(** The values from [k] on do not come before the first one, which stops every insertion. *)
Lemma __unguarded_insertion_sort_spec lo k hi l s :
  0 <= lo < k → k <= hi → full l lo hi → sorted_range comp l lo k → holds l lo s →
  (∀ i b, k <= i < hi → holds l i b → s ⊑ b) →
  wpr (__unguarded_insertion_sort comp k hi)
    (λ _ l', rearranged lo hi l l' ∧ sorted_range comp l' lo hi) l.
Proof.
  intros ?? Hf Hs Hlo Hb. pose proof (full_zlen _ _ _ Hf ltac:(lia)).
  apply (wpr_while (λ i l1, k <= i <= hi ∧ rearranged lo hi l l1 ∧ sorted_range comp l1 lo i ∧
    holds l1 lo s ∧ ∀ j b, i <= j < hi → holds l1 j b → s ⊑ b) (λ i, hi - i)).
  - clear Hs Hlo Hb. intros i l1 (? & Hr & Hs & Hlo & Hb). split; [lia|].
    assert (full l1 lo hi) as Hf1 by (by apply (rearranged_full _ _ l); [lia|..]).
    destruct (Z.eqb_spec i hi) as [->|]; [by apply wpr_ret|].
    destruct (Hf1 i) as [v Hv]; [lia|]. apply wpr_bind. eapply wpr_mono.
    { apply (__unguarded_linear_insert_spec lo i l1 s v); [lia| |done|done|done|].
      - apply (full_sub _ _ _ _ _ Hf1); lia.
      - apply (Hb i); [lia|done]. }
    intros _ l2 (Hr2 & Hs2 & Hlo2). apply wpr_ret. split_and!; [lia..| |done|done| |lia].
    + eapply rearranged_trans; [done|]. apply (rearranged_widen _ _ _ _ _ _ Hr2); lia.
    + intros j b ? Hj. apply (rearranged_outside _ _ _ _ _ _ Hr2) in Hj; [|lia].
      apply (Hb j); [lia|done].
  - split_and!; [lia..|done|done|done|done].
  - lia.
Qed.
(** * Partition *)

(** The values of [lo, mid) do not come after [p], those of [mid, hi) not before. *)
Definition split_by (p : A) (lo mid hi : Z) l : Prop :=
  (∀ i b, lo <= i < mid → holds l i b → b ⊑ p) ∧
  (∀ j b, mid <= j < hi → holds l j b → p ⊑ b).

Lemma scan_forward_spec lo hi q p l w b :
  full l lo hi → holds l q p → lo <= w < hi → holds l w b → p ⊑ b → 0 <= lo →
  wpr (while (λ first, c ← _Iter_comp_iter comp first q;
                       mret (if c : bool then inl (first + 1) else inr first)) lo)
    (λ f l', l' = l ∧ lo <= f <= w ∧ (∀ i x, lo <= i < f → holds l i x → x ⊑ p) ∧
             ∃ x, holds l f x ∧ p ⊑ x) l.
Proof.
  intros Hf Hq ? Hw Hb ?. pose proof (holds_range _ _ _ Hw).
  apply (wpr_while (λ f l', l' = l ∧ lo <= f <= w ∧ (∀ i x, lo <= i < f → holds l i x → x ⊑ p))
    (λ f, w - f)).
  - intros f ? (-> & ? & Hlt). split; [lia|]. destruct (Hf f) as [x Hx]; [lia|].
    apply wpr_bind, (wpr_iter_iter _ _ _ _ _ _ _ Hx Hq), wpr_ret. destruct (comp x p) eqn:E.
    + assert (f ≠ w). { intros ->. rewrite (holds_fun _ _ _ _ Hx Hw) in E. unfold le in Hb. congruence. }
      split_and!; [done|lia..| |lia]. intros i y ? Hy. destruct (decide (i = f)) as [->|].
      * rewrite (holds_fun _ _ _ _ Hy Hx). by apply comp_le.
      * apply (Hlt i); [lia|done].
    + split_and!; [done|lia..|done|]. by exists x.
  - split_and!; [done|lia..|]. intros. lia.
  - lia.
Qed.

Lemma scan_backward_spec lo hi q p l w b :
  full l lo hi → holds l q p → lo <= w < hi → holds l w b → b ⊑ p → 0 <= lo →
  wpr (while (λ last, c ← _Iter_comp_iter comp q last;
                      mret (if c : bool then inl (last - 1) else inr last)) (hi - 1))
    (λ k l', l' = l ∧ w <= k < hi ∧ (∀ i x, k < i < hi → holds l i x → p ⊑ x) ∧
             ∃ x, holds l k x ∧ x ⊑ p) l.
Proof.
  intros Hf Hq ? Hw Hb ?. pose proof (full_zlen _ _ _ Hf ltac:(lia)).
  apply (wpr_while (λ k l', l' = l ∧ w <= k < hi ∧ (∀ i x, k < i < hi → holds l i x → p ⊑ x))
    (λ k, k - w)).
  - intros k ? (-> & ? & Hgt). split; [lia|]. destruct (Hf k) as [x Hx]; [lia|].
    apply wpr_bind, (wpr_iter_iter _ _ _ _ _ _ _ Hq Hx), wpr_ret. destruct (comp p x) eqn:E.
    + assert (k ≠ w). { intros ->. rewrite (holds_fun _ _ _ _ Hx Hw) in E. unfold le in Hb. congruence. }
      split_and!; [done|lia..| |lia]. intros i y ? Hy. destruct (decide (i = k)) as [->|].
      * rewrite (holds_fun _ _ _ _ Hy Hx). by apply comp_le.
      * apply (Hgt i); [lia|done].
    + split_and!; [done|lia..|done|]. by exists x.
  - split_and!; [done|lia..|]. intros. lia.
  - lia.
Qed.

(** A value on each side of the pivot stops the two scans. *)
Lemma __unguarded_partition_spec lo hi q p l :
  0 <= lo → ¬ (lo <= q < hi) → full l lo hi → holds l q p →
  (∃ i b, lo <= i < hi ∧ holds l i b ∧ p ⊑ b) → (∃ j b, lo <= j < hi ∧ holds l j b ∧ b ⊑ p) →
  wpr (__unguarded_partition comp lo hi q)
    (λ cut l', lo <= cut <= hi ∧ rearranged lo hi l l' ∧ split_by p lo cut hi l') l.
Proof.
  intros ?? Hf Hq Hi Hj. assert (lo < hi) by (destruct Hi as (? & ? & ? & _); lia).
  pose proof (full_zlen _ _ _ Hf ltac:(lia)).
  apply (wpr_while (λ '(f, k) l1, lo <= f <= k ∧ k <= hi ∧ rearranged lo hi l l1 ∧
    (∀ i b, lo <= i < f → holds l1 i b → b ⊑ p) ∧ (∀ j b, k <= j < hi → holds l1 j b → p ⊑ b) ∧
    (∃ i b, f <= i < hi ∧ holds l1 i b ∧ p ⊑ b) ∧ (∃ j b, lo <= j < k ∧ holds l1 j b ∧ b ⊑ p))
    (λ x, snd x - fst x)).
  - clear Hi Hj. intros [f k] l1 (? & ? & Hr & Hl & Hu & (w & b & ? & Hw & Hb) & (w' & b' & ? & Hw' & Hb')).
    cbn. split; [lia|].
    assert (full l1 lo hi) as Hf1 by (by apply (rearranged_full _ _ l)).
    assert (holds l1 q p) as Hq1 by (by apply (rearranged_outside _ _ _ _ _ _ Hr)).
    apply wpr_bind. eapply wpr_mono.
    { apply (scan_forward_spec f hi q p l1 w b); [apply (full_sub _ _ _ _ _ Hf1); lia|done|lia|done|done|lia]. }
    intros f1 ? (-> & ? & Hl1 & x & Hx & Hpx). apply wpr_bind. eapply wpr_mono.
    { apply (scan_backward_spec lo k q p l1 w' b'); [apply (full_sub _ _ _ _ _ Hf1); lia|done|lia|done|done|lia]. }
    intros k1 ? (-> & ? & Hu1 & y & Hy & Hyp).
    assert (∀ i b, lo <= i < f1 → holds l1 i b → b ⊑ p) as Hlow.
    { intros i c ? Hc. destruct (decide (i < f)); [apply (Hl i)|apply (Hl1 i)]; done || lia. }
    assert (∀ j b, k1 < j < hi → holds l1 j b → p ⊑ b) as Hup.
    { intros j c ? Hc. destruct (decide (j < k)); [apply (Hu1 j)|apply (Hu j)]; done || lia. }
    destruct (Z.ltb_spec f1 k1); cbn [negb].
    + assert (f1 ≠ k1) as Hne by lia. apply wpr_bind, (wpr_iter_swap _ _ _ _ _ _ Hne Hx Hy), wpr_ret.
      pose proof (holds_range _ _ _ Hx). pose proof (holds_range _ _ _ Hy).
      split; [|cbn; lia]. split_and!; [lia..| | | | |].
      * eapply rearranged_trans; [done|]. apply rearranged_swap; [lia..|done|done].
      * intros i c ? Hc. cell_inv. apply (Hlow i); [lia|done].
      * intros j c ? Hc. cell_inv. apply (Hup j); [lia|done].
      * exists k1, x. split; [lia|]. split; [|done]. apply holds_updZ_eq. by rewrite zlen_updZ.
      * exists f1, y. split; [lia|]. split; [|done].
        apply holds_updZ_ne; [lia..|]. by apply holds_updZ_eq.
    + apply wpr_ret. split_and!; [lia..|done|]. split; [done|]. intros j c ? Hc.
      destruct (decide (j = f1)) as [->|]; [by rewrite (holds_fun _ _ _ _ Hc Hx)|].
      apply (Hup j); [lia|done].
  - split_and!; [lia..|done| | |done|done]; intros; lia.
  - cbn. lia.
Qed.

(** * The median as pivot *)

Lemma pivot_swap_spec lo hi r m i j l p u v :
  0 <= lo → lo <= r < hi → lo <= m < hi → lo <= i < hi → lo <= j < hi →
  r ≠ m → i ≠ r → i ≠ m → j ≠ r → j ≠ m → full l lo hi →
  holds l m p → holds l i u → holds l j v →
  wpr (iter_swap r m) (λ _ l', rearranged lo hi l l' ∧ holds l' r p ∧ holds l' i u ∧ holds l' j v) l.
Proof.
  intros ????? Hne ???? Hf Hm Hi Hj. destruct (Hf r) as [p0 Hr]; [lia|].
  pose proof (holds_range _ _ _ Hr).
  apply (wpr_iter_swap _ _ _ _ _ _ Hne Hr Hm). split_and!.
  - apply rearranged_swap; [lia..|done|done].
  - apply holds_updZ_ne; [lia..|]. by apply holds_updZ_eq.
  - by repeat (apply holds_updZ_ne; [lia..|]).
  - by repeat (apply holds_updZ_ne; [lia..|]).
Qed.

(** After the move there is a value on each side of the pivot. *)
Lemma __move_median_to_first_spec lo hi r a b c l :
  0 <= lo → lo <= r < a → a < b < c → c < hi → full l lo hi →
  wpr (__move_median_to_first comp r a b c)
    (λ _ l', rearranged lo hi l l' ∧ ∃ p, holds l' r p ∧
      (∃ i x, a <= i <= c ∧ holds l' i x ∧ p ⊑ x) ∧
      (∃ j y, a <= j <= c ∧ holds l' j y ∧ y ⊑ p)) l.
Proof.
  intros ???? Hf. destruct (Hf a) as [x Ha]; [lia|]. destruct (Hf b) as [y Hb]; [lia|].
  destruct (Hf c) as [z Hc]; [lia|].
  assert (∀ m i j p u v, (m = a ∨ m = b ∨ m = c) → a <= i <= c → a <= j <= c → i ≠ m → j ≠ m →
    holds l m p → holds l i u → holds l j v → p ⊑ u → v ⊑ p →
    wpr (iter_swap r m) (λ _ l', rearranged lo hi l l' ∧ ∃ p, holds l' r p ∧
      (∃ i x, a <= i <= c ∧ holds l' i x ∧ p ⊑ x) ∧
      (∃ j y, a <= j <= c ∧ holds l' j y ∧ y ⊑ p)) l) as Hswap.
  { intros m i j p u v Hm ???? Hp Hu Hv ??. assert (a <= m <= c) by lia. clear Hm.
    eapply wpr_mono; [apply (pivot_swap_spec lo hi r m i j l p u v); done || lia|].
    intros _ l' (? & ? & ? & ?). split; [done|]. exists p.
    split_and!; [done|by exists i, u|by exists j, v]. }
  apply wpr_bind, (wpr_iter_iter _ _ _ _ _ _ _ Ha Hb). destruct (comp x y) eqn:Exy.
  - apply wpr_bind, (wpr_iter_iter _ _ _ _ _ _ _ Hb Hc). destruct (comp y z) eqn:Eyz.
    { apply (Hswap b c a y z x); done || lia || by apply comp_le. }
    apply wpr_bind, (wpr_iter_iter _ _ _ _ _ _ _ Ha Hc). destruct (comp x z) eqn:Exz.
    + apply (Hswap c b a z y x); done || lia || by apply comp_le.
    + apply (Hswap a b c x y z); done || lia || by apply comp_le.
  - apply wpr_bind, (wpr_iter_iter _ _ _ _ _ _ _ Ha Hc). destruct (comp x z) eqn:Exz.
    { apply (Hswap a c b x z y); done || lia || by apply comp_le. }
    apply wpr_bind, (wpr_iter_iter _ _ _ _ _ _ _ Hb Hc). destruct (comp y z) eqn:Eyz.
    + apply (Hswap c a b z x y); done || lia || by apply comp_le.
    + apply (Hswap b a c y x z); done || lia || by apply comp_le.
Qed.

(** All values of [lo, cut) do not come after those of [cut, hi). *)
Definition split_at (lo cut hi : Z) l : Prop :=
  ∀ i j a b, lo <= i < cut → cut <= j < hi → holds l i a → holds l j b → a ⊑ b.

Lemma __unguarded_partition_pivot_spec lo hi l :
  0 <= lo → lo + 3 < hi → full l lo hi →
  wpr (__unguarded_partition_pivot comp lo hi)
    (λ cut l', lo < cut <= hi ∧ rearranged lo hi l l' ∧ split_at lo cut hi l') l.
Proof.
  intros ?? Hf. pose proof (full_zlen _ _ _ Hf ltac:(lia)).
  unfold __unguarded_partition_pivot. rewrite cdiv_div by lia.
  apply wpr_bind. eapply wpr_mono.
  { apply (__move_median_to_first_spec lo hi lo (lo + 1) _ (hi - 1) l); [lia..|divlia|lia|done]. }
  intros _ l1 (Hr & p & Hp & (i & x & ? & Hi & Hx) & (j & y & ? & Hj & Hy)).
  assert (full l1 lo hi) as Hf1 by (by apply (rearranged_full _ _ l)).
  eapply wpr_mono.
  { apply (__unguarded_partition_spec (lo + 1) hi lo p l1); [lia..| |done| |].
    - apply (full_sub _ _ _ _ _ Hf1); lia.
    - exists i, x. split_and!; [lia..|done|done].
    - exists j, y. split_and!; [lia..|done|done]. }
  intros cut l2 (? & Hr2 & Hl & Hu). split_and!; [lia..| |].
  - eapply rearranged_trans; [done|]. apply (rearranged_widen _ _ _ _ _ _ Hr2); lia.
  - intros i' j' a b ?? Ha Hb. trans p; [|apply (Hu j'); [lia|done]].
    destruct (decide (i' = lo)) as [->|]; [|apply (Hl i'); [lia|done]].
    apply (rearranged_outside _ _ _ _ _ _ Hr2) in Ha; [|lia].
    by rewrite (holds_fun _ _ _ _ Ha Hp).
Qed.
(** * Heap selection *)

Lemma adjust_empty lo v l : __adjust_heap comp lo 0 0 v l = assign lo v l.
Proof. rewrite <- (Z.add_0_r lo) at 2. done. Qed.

○ ○ ○ ○ ○

:: Your task ::
Look back at the entries above. Retype the line with "assert (∀ j", the line with "split; [|cbn; lia].", and all lines in between.

:: Answer to this task ::
    assert (∀ j b, k1 < j < hi → holds l1 j b → p ⊑ b) as Hup.
    { intros j c ? Hc. destruct (decide (j < k)); [apply (Hu1 j)|apply (Hu j)]; done || lia. }
    destruct (Z.ltb_spec f1 k1); cbn [negb].
    + assert (f1 ≠ k1) as Hne by lia. apply wpr_bind, (wpr_iter_swap _ _ _ _ _ _ Hne Hx Hy), wpr_ret.
      pose proof (holds_range _ _ _ Hx). pose proof (holds_range _ _ _ Hy).
      split; [|cbn; lia]. split_and!; [lia..| | | | |].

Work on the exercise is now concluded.